Norway’s Oil-Rich Sovereign Wealth Fund: Net-Zero Transition Is Not Happening Fast Enough
A top executive at Norges Bank, Norway’s sovereign wealth fund, which is flush with $1.4 trillion largely from oil profits, says that companies are not transitioning fast enough to meet net-zero targets by 2050. Carine Smith Ihenacho pushed for a complete overhaul of the global energy system, saying businesses need to do more to reduce their reliance on fossil fuels and switch to renewable energy sources. Critics have pointed out that Norges Bank still has investments in fossil fuels — 1% stakes in Exxon Mobil and Chevron, and 3% stakes in Shell and BP — and that just 23% of the companies in which it invests have net-zero targets, reports Oilprice.com.
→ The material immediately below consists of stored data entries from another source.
(** The receiver of a [str] method must be a [str]. *)
Definition as_str (v : pyval) : M string :=
  match v with
  | VStr s => ret s
  | _ => raise (AttributeError "replace")
  end.

(** The left operand of [+ timedelta(...)] must be a [datetime]. *)
Definition as_datetime (v : pyval) : M datetime :=
  match v with
  | VDatetime d => ret d
  | _ => raise (TypeError "unsupported operand type(s) for +")
  end.

Definition lift {A} (r : result A) : M A :=
  match r with
  | Ok a => ret a
  | Raise e => raise e
  end.

(** [s.replace(old, new)] for a one-character [old]. *)
Fixpoint str_replace (old : ascii) (new : string) (s : string) : string :=
  match s with
  | EmptyString => EmptyString
  | String c s' =>
      if Ascii.eqb c old then new +:+ str_replace old new s'
      else String c (str_replace old new s')
  end.

(** [c.lower()] on the ASCII letters, the alphabet of Faker's default
    (en_US) name provider. *)
Definition lower_ascii (c : ascii) : ascii :=
  let n := nat_of_ascii c in
  if (65 <=? n)%nat && (n <=? 90)%nat then ascii_of_nat (n + 32) else c.

Fixpoint str_lower (s : string) : string :=
  match s with
  | EmptyString => EmptyString
  | String c s' => String (lower_ascii c) (str_lower s')
  end.

(** [str(n)] for an integer. *)
Definition str_of_int (n : Z) : string := pretty n.

(** ** The generator *)

Abbreviation dict := (gmap string pyval).

Definition email_domains : list string :=
  ["hotmail.com"; "gmail.com"; "coldmail.com"].

(** Body of the customer loop (lines 16-23): returns the list after the
    append. *)
Definition customer_body (i : Z) (sample_customers_list : list dict)
  : M (list dict) :=
  let single_customer_data : dict := ∅ in
  let single_customer_data :=
    <["customer_id" := VInt i]> single_customer_data in
  name <- faker_name ;;
  let single_customer_data := <["name" := VStr name]> single_customer_data in
  nm <- getitem single_customer_data "name" ;;
  nm <- as_str nm ;;
  domain <- choice email_domains ;;
  let single_customer_data :=
    <["email" := VStr (str_lower (str_replace " " "" nm) +:+ "@" +:+ domain)]>
      single_customer_data in
  house <- randint 111 894 ;;
  street <- faker_street_name ;;
  city <- faker_city ;;
  state <- faker_state ;;
  let address : dict :=
    <["state" := VStr state]>
      (<["city" := VStr city]>
         (<["street" := VStr (str_of_int house +:+ " " +:+ street)]> ∅)) in
  let single_customer_data :=
    <["address" := VDict address]> single_customer_data in
  ret (sample_customers_list ++ [single_customer_data]).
“Sustainable” Funds Have Benefited Energy Giants Like Chevron and BP
Many banks and asset management firms offer sustainable funds that purport to finance eco-friendly businesses — but via “clever semantic tricks and loopholes,” those funds have helped back oil and gas giants, according to an analysis by Voxeurop. They examined four sustainable funds offered by Eurizon, an asset management firm controlled by Intesa Sanpaolo, the largest bank in Italy. The firm bought shares in Eni, Enel, Repsol, Chevron, TotalEnergies, BP and Shell for more than €208 million and put them in the portfolios of its “sustainable and responsible investments.” Those energy giants have brought in almost €7 billion in investments by being included in such green funds, according to the news outlet’s analysis of data from Refinitiv, a financial information database. “These companies have an interest in getting into ‘green’ funds because they will receive more funding that way,” explains Fabio Moliterni, a specialist at the ethical finance company Etica SGR.